Pendant ce temps, la Brigade nationale des sapeurs-pompiers exprime, dans une note, sa compréhension par rapport à la ‘’crainte et l’appréhension’’ des populations. Les soldats du feu ont ainsi rassuré que ‘’toutes les dispositions sont prises pour que ces corps ne présentent aucun danger, ni pour elles ni pour les personnes de ces services chargés de cette noble tâche’’. La brigade précise d’ailleurs que les dépouilles provenant de l’étranger sont placées dans un cercueil étanche normalisé et celles d’ici ont fait l’objet d’un traitement sécurisé au niveau des morgues.
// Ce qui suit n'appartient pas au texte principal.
(** * WasbTaskHandler: remote task-log handler over an Azure blob store

    A shallow embedding of
    [airflow/providers/microsoft/azure/log/wasb_task_handler.py].

    The handler is stateful Python: methods mutate [self], call into the
    blob-store hook, the parent [FileTaskHandler], the local file system and
    the logger, and may raise.  Methods are therefore embedded as
    computations in a state-and-exception monad that also records, as a
    writer, every call leaving the handler (the trace a mocked collaborator
    would record). *)

From Stdlib Require Import Ascii String ZArith.
From stdpp Require Import base option list strings pretty gmap.

Local Open Scope string_scope.
Local Open Scope Z_scope.

(** ** Python strings and [os.path] *)

Definition nl : string := String "010"%char EmptyString.
Definition sep : string := "/".

Definition is_empty (s : string) : bool :=
  match s with EmptyString => true | String _ _ => false end.

(** [str.startswith] *)
Definition startswith (s p : string) : bool := String.prefix p s.

(** [s.endswith('/')] *)
Fixpoint endswith_sep (s : string) : bool :=
  match s with
  | EmptyString => false
  | String c EmptyString => Ascii.eqb c "/"%char
  | String _ s' => endswith_sep s'
  end.

(** [posixpath.join(a, b)] for one component [b]:
    [if b.startswith(sep): path = b
     elif not path or path.endswith(sep): path += b
     else: path += sep + b]. *)
Definition os_path_join (a b : string) : string :=
  if startswith b sep then b
  else if is_empty a || endswith_sep a then a +:+ b
  else a +:+ sep +:+ b.

(** [p[:p.rfind('/') + 1]]: the longest prefix of [p] that ends with a
    separator, empty when [p] holds none. *)
Fixpoint upto_last_sep (p : string) : string :=
  match p with
  | EmptyString => EmptyString
  | String c p' =>
      let h := upto_last_sep p' in
      if is_empty h
      then (if Ascii.eqb c "/"%char then sep else EmptyString)
      else String c h
  end.

(** [head != sep * len(head)] is the negation of this test. *)
Fixpoint all_sep (s : string) : bool :=
  match s with
  | EmptyString => true
  | String c s' => Ascii.eqb c "/"%char && all_sep s'
  end.

(** [s.rstrip('/')] *)
Fixpoint rstrip_sep (s : string) : string :=
  match s with
  | EmptyString => EmptyString
  | String c s' =>
      let r := rstrip_sep s' in
      if is_empty r && Ascii.eqb c "/"%char then EmptyString else String c r
  end.

(** [posixpath.dirname(p)]:
    [head = p[:p.rfind(sep) + 1]
     if head and head != sep * len(head): head = head.rstrip(sep)]. *)
Definition os_path_dirname (p : string) : string :=
  let head := upto_last_sep p in
  if negb (is_empty head) && negb (all_sep head) then rstrip_sep head else head.

Arguments os_path_join : simpl never.
Arguments os_path_dirname : simpl never.

Example join_1 : os_path_join "/logs" "d/t/1.log" = "/logs/d/t/1.log".
Proof. reflexivity. Qed.
Example join_2 : os_path_join "/logs/" "d/t/1.log" = "/logs/d/t/1.log".
Proof. reflexivity. Qed.
Example join_3 : os_path_join "/logs" "/abs/1.log" = "/abs/1.log".
Proof. reflexivity. Qed.
Example join_4 : os_path_join "/logs" EmptyString = "/logs/".
Proof. reflexivity. Qed.
Example join_5 : os_path_join EmptyString "x" = "x".
Proof. reflexivity. Qed.
Example dirname_1 : os_path_dirname "/logs/d/t/1.log" = "/logs/d/t".
Proof. reflexivity. Qed.
Example dirname_2 : os_path_dirname "/logs/" = "/logs".
Proof. reflexivity. Qed.
Example dirname_3 : os_path_dirname "/x" = "/".
Proof. reflexivity. Qed.
Example dirname_4 : os_path_dirname "x" = EmptyString.
Proof. reflexivity. Qed.
Example dirname_5 : os_path_dirname "//x" = "//".
Proof. reflexivity. Qed.
Example dirname_6 : os_path_dirname "a//b" = "a".
Proof. reflexivity. Qed.

(** ** Exceptions and results *)

(** The exception classes that matter to the handler's [except] clauses.
    All are subclasses of [Exception]; interpreter-exit signals
    ([BaseException] only) are outside the model. *)
Inductive exn : Type :=
| AzureHttpError
| AttributeError
| OSError
| RuntimeError.
(** ** Removing a broker *)

(** Deleting a list of topics one after the other, each with its links. *)
Lemma delete_topics_fold (owned : list TopicDetails.t) : forall db,
  let db' := fold_left (fun acc t => delete_topic (TopicDetails.id t) acc) owned db in
  broker_details_rows db' = broker_details_rows db
  /\ dataset_info_rows db' = dataset_info_rows db
  /\ topic_details_rows db'
     = filter (fun t => negb (existsb (fun o => TopicDetails.id o =? TopicDetails.id t) owned))
         (topic_details_rows db)
  /\ dataset_topic_details_rows db'
     = filter (fun l => negb (existsb (fun o => TopicDetails.id o
                                                =? DatasetTopicDetails.topic_id l) owned))
         (dataset_topic_details_rows db).
Proof.
  induction owned as [|o owned IH]; intros db; cbn [fold_left existsb].
  - cbn. rewrite !filter_true. auto.
  - specialize (IH (delete_topic (TopicDetails.id o) db)). cbv zeta in IH.
    destruct IH as (Hb & Hd & Ht & Hl). rewrite Hb, Hd, Ht, Hl.
    unfold delete_topic. cbn. rewrite !filter_filter_and.
    repeat split; apply filter_ext; intros x;
      rewrite negb_orb; f_equal; f_equal; apply Z.eqb_sym.
Qed.

Lemma existsb_owned (broker_id : Z) (topics : list TopicDetails.t) (i : Z) :
  existsb (fun o => TopicDetails.id o =? i)
    (filter (fun t => TopicDetails.broker_id t =? broker_id) topics) = true
  <-> exists t, In t topics /\ TopicDetails.broker_id t = broker_id /\ TopicDetails.id t = i.
Proof.
  rewrite existsb_exists. split.
  - intros (t & Hin & Hid). apply filter_In in Hin. destruct Hin as [Hin Hb].
    exists t. rewrite Z.eqb_eq in Hb, Hid. auto.
  - intros (t & Hin & Hb & Hid). exists t. rewrite filter_In, !Z.eqb_eq. auto.
Qed.

(** X3.  [broker_deregister] on a store whose broker and topic identities
    are distinct, with no database failure.  If a broker has the identity
    the call succeeds and the delete cascades: afterwards the brokers are
    the old ones without that broker, the topics are the old ones not
    hosted by it, the links are the old ones whose topic is not hosted by
    it, and the datasets are untouched; a store in which every topic had
    its broker and every link its topic is still such a store.  If no
    broker has the identity the call raises [NoResultFound] and the store
    is unchanged. *)
Theorem broker_deregister_cascades db now k broker_id :
  NoDup (map BrokerDetails.id (broker_details_rows db)) ->
  NoDup (map TopicDetails.id (topic_details_rows db)) ->
  let out := DatasetService.broker_deregister broker_id (request db [] now k) in
  let db' := committed (snd out) in
  if existsb (fun b => BrokerDetails.id b =? broker_id) (broker_details_rows db)
  then fst out = Ok tt
       /\ (forall b, In b (broker_details_rows db') <->
                     In b (broker_details_rows db) /\ BrokerDetails.id b <> broker_id)
       /\ (forall t, In t (topic_details_rows db') <->
                     In t (topic_details_rows db) /\ TopicDetails.broker_id t <> broker_id)
       /\ (forall l, In l (dataset_topic_details_rows db') <->
                     In l (dataset_topic_details_rows db) /\ ~ link_on_broker db broker_id l)
       /\ dataset_info_rows db' = dataset_info_rows db
       /\ (no_orphan_topic db -> no_orphan_topic db')
       /\ (no_dangling_link db -> no_dangling_link db')
  else fst out = Raise (NoResultFound ("Broker not found for the id " ++ str broker_id)%string)
       /\ db' = db.
Proof.
  intros Hpkb Hpkt out db'.
  destruct (existsb _ (broker_details_rows db)) eqn:Hex.
  - assert (Hone : exists b, filter (fun b => BrokerDetails.id b =? broker_id)
                               (broker_details_rows db) = [b]).
    { clear out db'. induction (broker_details_rows db) as [|x xs IH]; [discriminate|].
      cbn in *. inversion Hpkb as [|? ? Hnotin Hpk']; subst.
      destruct (Z.eqb_spec (BrokerDetails.id x) broker_id) as [Heq|Hne].
      - exists x. f_equal. apply existsb_false_filter.
        destruct (existsb _ xs) eqn:E; [|reflexivity].
        apply existsb_exists in E. destruct E as (y & Hy & Hyid).
        apply Z.eqb_eq in Hyid. exfalso. apply Hnotin. rewrite Heq, <- Hyid.
        now apply in_map.
      - cbn in Hex. exact (IH Hpk' Hex). }
    destruct Hone as [b Hb]. destruct (filter_singleton_In _ _ _ Hb) as [_ Hbid].
    apply Z.eqb_eq in Hbid.
    assert (Hrun : out = (Ok tt, mkWorld (delete_broker broker_id db)
                                   (mkSession (delete_broker broker_id db) [] [] [] true)
                                   [] now k [])).
    { subst out. unfold DatasetService.broker_deregister. cbn. rewrite Hb. cbn.
      rewrite Hbid. reflexivity. }
    subst db'. rewrite Hrun. cbn [fst snd committed]. clear Hrun out.
    unfold delete_broker.
    pose proof (delete_topics_fold
                  (filter (fun t => TopicDetails.broker_id t =? broker_id)
                     (topic_details_rows db)) db) as Hfold.
    cbv zeta in Hfold. destruct Hfold as (Hfb & Hfd & Hft & Hfl).
    set (db1 := fold_left _ _ db) in *.
    assert (Hbrokers : forall x, In x (filter (fun b => negb (BrokerDetails.id b =? broker_id))
                                         (broker_details_rows db)) <->
                         In x (broker_details_rows db) /\ BrokerDetails.id x <> broker_id).
    { intros x. rewrite filter_In, negb_true_iff, Z.eqb_neq. tauto. }
    assert (Htopics : forall t, In t (topic_details_rows db1) <->
                        In t (topic_details_rows db) /\ TopicDetails.broker_id t <> broker_id).
    { intros t. rewrite Hft, filter_In, negb_true_iff. split.
      - intros [Hin Hno]. split; [exact Hin|]. intros Hown.
        assert (Hyes : existsb (fun o => TopicDetails.id o =? TopicDetails.id t)
                         (filter (fun t => TopicDetails.broker_id t =? broker_id)
                            (topic_details_rows db)) = true)
          by (apply existsb_owned; eauto).
        congruence.
      - intros [Hin Hne]. split; [exact Hin|].
        apply not_true_is_false. intros E.
        apply existsb_owned in E. destruct E as (t' & Hin' & Hb' & Hid').
        rewrite (NoDup_map_same_key _ _ t' t Hpkt Hin' Hin Hid') in Hb'. contradiction. }
    assert (Hlinks : forall l, In l (dataset_topic_details_rows db1) <->
                       In l (dataset_topic_details_rows db) /\ ~ link_on_broker db broker_id l).
    { intros l. rewrite Hfl, filter_In, negb_true_iff. unfold link_on_broker.
      rewrite <- existsb_owned, not_true_iff_false. tauto. }
    cbn. rewrite Hfd.
    repeat split; try apply Hbrokers; try apply Htopics; try apply Hlinks; auto.
    + intros Hwf t Ht. apply Htopics in Ht. destruct Ht as [Ht Hne].
      destruct (Hwf t Ht) as (x & Hx & Hxid). exists x. split; [|exact Hxid].
      apply Hbrokers. split; [exact Hx|]. now rewrite Hxid.
    + intros Hwf l Hl. apply Hlinks in Hl. destruct Hl as [Hl Hno].
      destruct (Hwf l Hl) as (t & Ht & Htid). exists t. split; [|exact Htid].
      apply Htopics. split; [exact Ht|]. intros Hown. apply Hno. exists t. auto.
  - subst out db'. unfold DatasetService.broker_deregister. cbn.
    rewrite (existsb_false_filter _ _ Hex). cbn. split; reflexivity.
Qed.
Les éléments de la brigade invitent ainsi les populations à une attitude ‘’respectueuse pour le repos de l’âme des défunts et à un comportement plus citoyen à l’égard de ces services’’.
 
Toutefois, le docteur Ismael Sène pense qu’il revient à l’Etat de changer de discours autour des croyances et convictions qui ont été bâties autour de la prise en charge des victimes du coronavirus. ‘’Avant même de commencer à procéder à l’inhumation, l’Etat devait communiquer autour de cette question, pour faire comprendre que le fait d’avoir un corps enterré à proximité de nos habitations n’est pas synonyme d’exposition à la Covid-19. C’est la deuxième phase du discours que l’Etat n’a pas pu assumer à temps’’, fait-il savoir. Pour le sociologue, le comportement de ces populations est compréhensible car, dit-il, l’Etat n’a pas pris le temps de communiquer avec elles, de les amener à changer de croyances vis-à-vis la maladie. ‘’Ces convictions et ces croyances sont restées et continuent d’influer le comportement des gens. Je pense que ces manifestations et soulèvements sont la preuve de leur existence. Le discours sur les dangers et risques des corps de la Covid-19 a existé et le contre-discours n’a pas été développé’’, souligne-t-il.
 
Parallèlement, le socio-anthropologue estime que l’amplification des réactions contestataires ou revendicatives devrait attirer l’attention des acteurs de la lutte sur la manière dont ils interprètent les discours, attitudes et comportements des populations face aux mesures sanitaires, administratives et judiciaires. 
 
Il est, dès lors, pense Wally Diouf, plus qu’urgent de dépasser les lectures simplistes de ces réactions communautaires, de les appréhender autrement, afin d’y apporter des réponses efficaces et efficientes. ‘’Autrement dit, une analyse et une compréhension beaucoup plus approfondies de ces réactions communautaires observées au Sénégal pourraient permettre d’orienter les approches pour favoriser et améliorer la réception et l’appropriation des mesures de lutte promues contre la Covid-19. D’ailleurs, ceci est à mettre au bénéfice d’une orientation politique basée sur le principe de la responsabilité individuelle et collective face à la Covid-19’’, préconise le spécialiste. Qui recommande, en outre, aux pouvoirs publics d’impliquer davantage les sciences sociales pour éclairer et accompagner, mais aussi socialiser et humaniser les dispositifs médicotechniques de riposte à la Covid-19. 
 
‘’Plutôt que de constituer des acteurs de support qui répondent à la commande d’un dispositif, les professionnels des sciences sociales doivent être investis comme des acteurs à part entière qui prennent place dans les dispositifs de gouvernance où ils opèrent pleinement par leurs approches spécifiques pour contribuer de manière objective à la lutte contre la Covid-19’’.